Records from a dataset:
(** ** Theorems *)

(** The address taken for the administrator's: whatever requests were recorded,
    and in whatever order the map is ranged over, it is the one address that
    made more than nine tenths of the requests since the last reset, of which
    there must be at least a hundred; the comparison of the two float64 agrees
    with the exact one.  The analyzer resets itself at every 2001st request and
    never holds more than 2000 addresses. *)
Theorem admin_ip_spec (ips : list string) (order : list (string * Z)) :
  let ta := recordAll ips globalAnalyzer in
  let w := window ips in
  order ≡ₚ map_to_list (ta_counts ta) →
  (∀ ip, ip ≠ "" →
     (GetAdminIP order ta = ip ↔
      (100 ≤ List.length w)%nat ∧ 9 * Z.of_nat (List.length w) < 10 * Z.of_nat (occurrences ip w))) ∧
  (List.length w ≤ 2000)%nat ∧ (size (ta_counts ta) ≤ List.length w)%nat.
Proof.
  intros ta w Hord.
  assert (Hwth : holdsWindow w ta ∧ ta_threshold ta = fdec 9 10) by (apply recordAll_window).
  clearbody ta w. destruct Hwth as [Hw Hth]. pose proof Hw as (Hl & Ht & Hc).
  assert (Hin : ∀ ip n, (ip, n) ∈ order ↔ ta_counts ta !! ip = Some n).
  { intros ip n. by rewrite Hord, elem_of_map_to_list. }
  split_and!; [| done |].
  - intros ip Hne. unfold GetAdminIP. rewrite Ht.
    destruct (Z.of_nat (List.length w) <? 100) eqn:E100; [split; [congruence | lia] |].
    assert (Hov : ∀ ip n, (ip, n) ∈ order →
      overThreshold ta (ip, n) = (9 * Z.of_nat (List.length w) <? 10 * Z.of_nat (occurrences ip w))).
    { intros ip' n Hn%Hin. eapply over_spec; eauto. lia. }
    assert (Huniq : ∀ e e', overThreshold ta e = true → overThreshold ta e' = true → e ∈ order → e' ∈ order → e = e').
    { intros [i n] [i' n'] H1 H2 H3 H4. rewrite Hov in H1, H2 by done. apply Z.ltb_lt in H1, H2.
      destruct (decide (i = i')) as [-> | Hd]; [apply Hin in H3, H4; by simplify_eq |].
      pose proof (occurrences_two i i' w Hd). lia. }
    pose proof (find_over ta order ip Huniq) as Hfind.
    assert (Hiff : (∃ n, (ip, n) ∈ order ∧ overThreshold ta (ip, n) = true) ↔
                   9 * Z.of_nat (List.length w) < 10 * Z.of_nat (occurrences ip w)).
    { split.
      - intros (n & Hn & Ho). rewrite Hov in Ho by done. by apply Z.ltb_lt in Ho.
      - intros Hlt. destruct (occurrences ip w) as [| k] eqn:Ek; [lia |].
        exists (Z.of_nat (S k)). assert (Hm : (ip, Z.of_nat (S k)) ∈ order) by (apply Hin; by rewrite Hc, Ek).
        split; [done |]. rewrite Hov, Ek by done. by apply Z.ltb_lt. }
    rewrite <- Hiff. split.
    + intros HG. split; [lia |]. by apply Hfind.
    + intros [_ Hex]. by apply Hfind.
  - by apply holdsWindow_size.
Qed.
(* ===== verification/Admin.v ===== *)
(** * The admin server (internal/engine/admin_server.go)

    The handlers that start, stop and describe the indexer through the state
    manager of [Power].  Bodies are records of the values of the code's maps;
    times are numbers.  Nothing in src/ constructs the server. *)

From S2P Require Import Prelude GoInt Types Text Power.
From Stdlib Require Import ZArith Lia String.
From stdpp Require Import base strings list.
Open Scope string_scope.
Open Scope Z_scope.

(** ** Answers *)

Record CostReport := mkCostReport { cr_current_mode : string; cr_rpc_quota_usage : string; cr_estimated_daily_cost : string }.
Record StatusReport := mkStatusReport {
  sr_state : string;
  sr_last_access : Z;
  sr_time_since_access : Z;
  sr_indexer_running : bool;
  sr_current_block : option string;
  sr_rpc_nodes : Z * Z;              (* healthy, total *)
  sr_cost_optimization : CostReport
}.
Record ConfigReport := mkConfigReport {
  fr_demo_duration : Z;
  fr_idle_timeout : Z;
  fr_check_interval : Z;
  fr_supported_states : list string
}.
Inductive AdminBody : Type :=
| AbDone (success : bool) (message state : string) (timestamp : Z)
| AbStatus (r : StatusReport)
| AbConfig (r : ConfigReport).

Definition checkInterval : Z := smMinute.

Definition getRPCQuotaUsage (s : IndexerState) : string :=
  match s with
  | StateActive => "HIGH (eth_getLogs intensive)"
  | StateIdle => "NONE (no RPC calls)"
  | StateWatching => "MINIMAL (WSS subscription only)"
  end.
Definition getEstimatedDailyCost (s : IndexerState) : string :=
  match s with
  | StateActive => "~2.4M credits/day (80% of free tier)"
  | StateIdle => "~0 credits/day (0% of free tier)"
  | StateWatching => "~0.1M credits/day (3% of free tier)"
  end.

Definition notAllowed : Response AdminBody := HttpError 405 "Method not allowed".

(** ** Handlers

    [others] is what the state processor, the watchdog and other requests do
    between the handler's own steps. *)
Section admin.
Context {W : Type} {IS : IndexerService W}.
Local Abbreviation M := (GoM (StateManager W)).
Variables (currentBlock : W → string) (healthyNodes : Z).

(** state_manager_api.go, [GetState] and [GetStatus]. *)
Definition GetState : M IndexerState := gets sm_currentState.

Definition StartDemo (others : M unit) (method : string) (now : Z) : M (Response AdminBody) :=
if negb (String.eqb method "POST") then mret notAllowed
else
  RecordAccess now;;
  RecordAccess now;;
  others;;
  s ← GetState;
  mret (HttpOK (AbDone true "Demo mode started" (IndexerState_String s) now)).

Definition Stop (others : M unit) (method : string) (now : Z) : M (Response AdminBody) :=
if negb (String.eqb method "POST") then mret notAllowed
else
  transitionTo StateIdle;;
  others;;
  s ← GetState;
  mret (HttpOK (AbDone true "Indexer stopped" (IndexerState_String s) now)).

Definition GetStatus (others : M unit) (method : string) (now : Z) : M (Response AdminBody) :=
if negb (String.eqb method "GET") then mret notAllowed
else
  RecordAccess now;;
  m ← gets id;
  let running := is_IsRunning (sm_indexer m) in
  let current := if running then Some (currentBlock (sm_indexer m)) else None in
  others;;
  s ← GetState;
  mret (HttpOK (AbStatus (mkStatusReport (IndexerState_String (sm_currentState m)) (sm_lastAccess m) (now - sm_lastAccess m)
    running current (healthyNodes, healthyNodes)
    (mkCostReport (IndexerState_String s) (getRPCQuotaUsage s) (getEstimatedDailyCost s))))).

Definition GetConfig (method : string) (now : Z) : M (Response AdminBody) :=
if negb (String.eqb method "GET") then mret notAllowed
else
  RecordAccess now;;
  m ← gets id;
  mret (HttpOK (AbConfig (mkConfigReport (sm_demoDuration m) (sm_idleTimeout m) checkInterval ["idle"; "active"; "watching"]))).

(** [Middleware]: an access is recorded before the handler's own. *)
Definition Middleware (now : Z) (next : M (Response AdminBody)) : M (Response AdminBody) :=
RecordAccess now;; next.

(** [RegisterRoutes]; another path is not found. *)
Definition adminRoute (others : M unit) (path method : string) (now : Z) : M (Response AdminBody) :=
if String.eqb path "/api/admin/start-demo" then StartDemo others method now
else if String.eqb path "/api/admin/stop" then Stop others method now
else if String.eqb path "/api/admin/status" then GetStatus others method now
else if String.eqb path "/api/admin/config" then GetConfig method now
else mret (HttpError 404 "404 page not found").

(** The goroutines of the manager and the admin requests, interleaved; within a
  request, the manager's steps [inside] happen between the request's own. *)
Inductive AdminCase : Type :=
| AcStep (c : SmCase)
| AcRequest (path method : string) (now : Z) (inside : list SmCase)
| AcWrapped (path method : string) (now : Z) (inside : list SmCase).
Definition adminStep (c : AdminCase) : M unit :=
match c with
| AcStep c => smStep c
| AcRequest path method now inside => adminRoute (smRun inside) path method now;; mret tt
| AcWrapped path method now inside => Middleware now (adminRoute (smRun inside) path method now);; mret tt
end.
Fixpoint adminRun (cs : list AdminCase) : M unit :=
match cs with [] => mret tt | c :: rest => adminStep c;; adminRun rest end.

(** ** Lemmas *)

Hypothesis Start_ok : ∀ w : W, wp is_Start (λ o _, o = Val None) w.
Hypothesis Stop_ok : ∀ w : W, wp is_Stop (λ o _, o = Val None) w.

Definition answered {A} (o : outcome A) (m : StateManager W) : Prop := (∃ a, o = Val a) ∧ sm_ok m.

Lemma answered_ret {A} (a : A) m : sm_ok m → wp (mret a) answered m.
Proof. intros Hm. apply wp_ret. split; eauto. Qed.

Lemma access_then {A} now (k : M A) m : sm_ok m → (∀ m', sm_ok m' → wp k answered m') → wp (RecordAccess now;; k) answered m.
Proof using Start_ok Stop_ok.
intros Hm Hk. apply wp_bind. eapply wp_mono; [by apply (smStep_ok Start_ok Stop_ok (SmAccess now)) |].
intros o m' [-> H]. auto.
Qed.

Lemma run_then {A} inside (k : M A) m : sm_ok m → (∀ m', sm_ok m' → wp k answered m') → wp (smRun inside;; k) answered m.
Proof using Start_ok Stop_ok.
intros Hm Hk. apply wp_bind. eapply wp_mono; [by apply (smRun_ok Start_ok Stop_ok inside) |]. intros o m' [-> H]. auto.
Qed.

Lemma adminRoute_ok inside path method now m : sm_ok m → wp (adminRoute (smRun inside) path method now) answered m.
Proof using Start_ok Stop_ok.
intros Hm. unfold adminRoute.
destruct (String.eqb path "/api/admin/start-demo").
{ unfold StartDemo. destruct (negb _); [by apply answered_ret |]. apply access_then; [done |]. intros m1 H1.
  apply access_then; [done |]. intros m2 H2. apply run_then; [done |]. intros m3 H3. apply wp_bind, wp_gets. by apply answered_ret. }
destruct (String.eqb path "/api/admin/stop").
{ unfold Stop. destruct (negb _); [by apply answered_ret |]. apply wp_bind. eapply wp_mono; [by apply transitionTo_ok |].
  intros o m1 (-> & H1 & _). apply run_then; [done |]. intros m3 H3. apply wp_bind, wp_gets. by apply answered_ret. }
destruct (String.eqb path "/api/admin/status").
{ unfold GetStatus. destruct (negb _); [by apply answered_ret |]. apply access_then; [done |]. intros m1 H1.
  apply wp_bind, wp_gets. apply run_then; [done |]. intros m3 H3. apply wp_bind, wp_gets. by apply answered_ret. }
destruct (String.eqb path "/api/admin/config"); [| by apply answered_ret].
unfold GetConfig. destruct (negb _); [by apply answered_ret |]. apply access_then; [done |]. intros m1 H1.
apply wp_bind, wp_gets. by apply answered_ret.
Qed.

Lemma adminRun_ok cs m : sm_ok m → wp (adminRun cs) (λ o m', o = Val tt ∧ sm_ok m') m.
Proof using Start_ok Stop_ok.
revert m. induction cs as [| c cs IH]; intros m Hm; simpl; [by apply wp_ret |].
apply wp_bind. destruct c as [c | path method now inside | path method now inside]; simpl.
- eapply wp_mono; [by apply smStep_ok |]. intros o m' [-> H]. auto.
- apply wp_bind. eapply wp_mono; [by apply adminRoute_ok |]. intros o m' [[a ->] H]. apply wp_ret. auto.
- unfold Middleware. apply wp_bind. eapply wp_mono; [by apply access_then; [| apply adminRoute_ok] |].
  intros o m' [[a ->] H]. apply wp_ret. auto.
Qed.
End admin.

(** ** Theorems *)

(** The admin requests cannot bring the indexer out of step: in every
    interleaving of requests on any path and with any method, the manager's own
    goroutines between and within them, and for a service whose starts and
    stops succeed, no handler panics and the indexer is in the mode its state
    names. *)
Theorem admin_in_mode {W} {IS : IndexerService W} (currentBlock : W → string) (healthyNodes : Z) (cs : list AdminCase) (now : Z) (w : W) :
  (∀ w, wp is_Start (λ o _, o = Val None) w) → (∀ w, wp is_Stop (λ o _, o = Val None) w) → in_mode StateIdle w →
  wp (adminRun currentBlock healthyNodes cs)
     (λ o m', o = Val tt ∧ in_mode (sm_currentState m') (sm_indexer m') ∧ (List.length (sm_stateCh m') ≤ stateChCap)%nat)
     (NewStateManager false false now w).
Proof.
  intros Hstart Hstop Hw. eapply wp_mono; [apply adminRun_ok; [done | done |] |]; [split; [exact Hw | simpl; lia] |].
  by intros o m' (-> & Hm & Hc).
Qed.

(** What stopping does: a request with the wrong method changes nothing.  A stop
    is answered as done with the state of before, whatever becomes of it: with a
    full channel it is dropped; otherwise the next step of the state processor
    carries it out — and then the first look at the status or the configuration
    queues a start, so that one more step leaves the indexer running again. *)
Theorem admin_stop_undone {W} {IS : IndexerService W} (currentBlock : W → string) (healthyNodes now now' : Z) (m : StateManager W)
    (look : string) (method : string) :
  (∀ w, wp is_Start (λ o _, o = Val None) w) → (∀ w, wp is_Stop (λ o _, o = Val None) w) →
  in_mode StateActive (sm_indexer m) → sm_currentState m = StateActive →
  look = "/api/admin/status" ∨ look = "/api/admin/config" →
  (method ≠ "POST" → Stop (mret tt) method now m = (m, Val notAllowed)) ∧
  (snd (Stop (mret tt) "POST" now m) = Val (HttpOK (AbDone true "Indexer stopped" "active" now))) ∧
  (List.length (sm_stateCh m) = stateChCap → fst (Stop (mret tt) "POST" now m) = m) ∧
  (sm_stateCh m = [] →
   wp (Stop (mret tt) "POST" now;; stateProcessorStep)
      (λ o m1, o = Val tt ∧ sm_currentState m1 = StateIdle ∧ is_IsRunning (sm_indexer m1) = false ∧
         wp (adminRoute currentBlock healthyNodes (mret tt) look "GET" now';; stateProcessorStep)
            (λ o m2, o = Val tt ∧ sm_currentState m2 = StateActive ∧ is_IsRunning (sm_indexer m2) = true) m1) m).
Proof.
  intros Hstart Hstop Hm Hs Hlook. split_and!.
  - intros Hmeth. unfold Stop. by rewrite (proj2 (String.eqb_neq _ _) Hmeth).
  - unfold Stop, transitionTo. simpl. case_match; simpl; by rewrite Hs.
  - intros Hfull. unfold Stop, transitionTo. simpl. by rewrite Hfull.
  - intros Hch. apply wp_bind. unfold Stop. simpl. apply wp_bind, wp_modify. rewrite Hch. simpl.
    apply wp_bind, wp_ret, wp_bind, wp_gets, wp_ret.
    apply wp_bind, wp_gets. unfold id. simpl. apply wp_bind, wp_modify.
    eapply wp_mono; [apply executeTransition_wp; [done | done | simpl; by rewrite Hs | simpl; lia] |].
    intros o m1 (-> & H1 & [H2 H3] & H4). simpl in H4. split_and!; [done | done | done |].
    assert (Hgo : ∀ m2, sm_stateCh m2 = [StateActive] → sm_currentState m2 = StateIdle → in_mode StateIdle (sm_indexer m2) →
      wp stateProcessorStep (λ o m2, o = Val tt ∧ sm_currentState m2 = StateActive ∧ is_IsRunning (sm_indexer m2) = true) m2).
    { intros m2 Hc2 Hs2 Hi2. unfold stateProcessorStep. apply wp_bind, wp_gets. unfold id. rewrite Hc2.
      apply wp_bind, wp_modify. eapply wp_mono; [apply executeTransition_wp; [done | done | simpl; by rewrite Hs2 | simpl; lia] |].
      intros o m3 (-> & ? & [? ?] & ?). done. }
    assert (Hacc : RecordAccess now' m1 = (sset_stateCh [StateActive] (sset_lastAccess now' m1), Val tt)).
    { unfold RecordAccess, transitionTo, modify, gets, mbind, GoM_bind, id. simpl. rewrite H1. simpl. by rewrite H4. }
    destruct Hlook as [-> | ->]; unfold adminRoute, GetStatus, GetConfig; simpl; apply wp_bind, wp_bind;
      unfold wp at 1; rewrite Hacc; simpl; repeat first [by apply Hgo | apply wp_bind | apply wp_gets | apply wp_ret].
Qed.

(** ** Witnesses *)

Lemma admin_in_mode_witness :
  let m' := fst (adminRun (λ _, "7") 3
    [AcRequest "/api/admin/start-demo" "POST" 5 [SmProcess]; AcRequest "/api/admin/stop" "POST" 6 []; AcStep SmProcess]
    (NewStateManager false false 0 (false, false))) in
  sm_currentState m' = StateActive ∧ in_mode (sm_currentState m') (sm_indexer m').
Proof.
  intros m'. split; [by vm_compute |].
  destruct (admin_in_mode (λ _, "7") 3
    [AcRequest "/api/admin/start-demo" "POST" 5 [SmProcess]; AcRequest "/api/admin/stop" "POST" 6 []; AcStep SmProcess]
    0 (false, false)) as (_ & H & _); [done | done | by split | exact H].
Defined.

Lemma admin_stop_undone_witness :
  let m := mkStateManager [] false (5 * smMinute) (10 * smMinute) false StateActive 0 (true, false) in
  snd (Stop (mret tt) "POST" 9 m) = Val (HttpOK (AbDone true "Indexer stopped" "active" 9)).
Proof.
  intros m. destruct (admin_stop_undone (λ _, "7") 3 9 10 m "/api/admin/status" "PUT") as (_ & H & _);
    [done | done | by split | done | by left | exact H].
Defined.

## [AIM OF THE TASK]
Copy all lines from the data that hold the word "currentBlock".

## [RESPONSE AREA]
Variables (currentBlock : W → string) (healthyNodes : Z).
  let current := if running then Some (currentBlock (sm_indexer m)) else None in
Theorem admin_in_mode {W} {IS : IndexerService W} (currentBlock : W → string) (healthyNodes : Z) (cs : list AdminCase) (now : Z) (w : W) :
  wp (adminRun currentBlock healthyNodes cs)
Theorem admin_stop_undone {W} {IS : IndexerService W} (currentBlock : W → string) (healthyNodes now now' : Z) (m : StateManager W)
         wp (adminRoute currentBlock healthyNodes (mret tt) look "GET" now';; stateProcessorStep)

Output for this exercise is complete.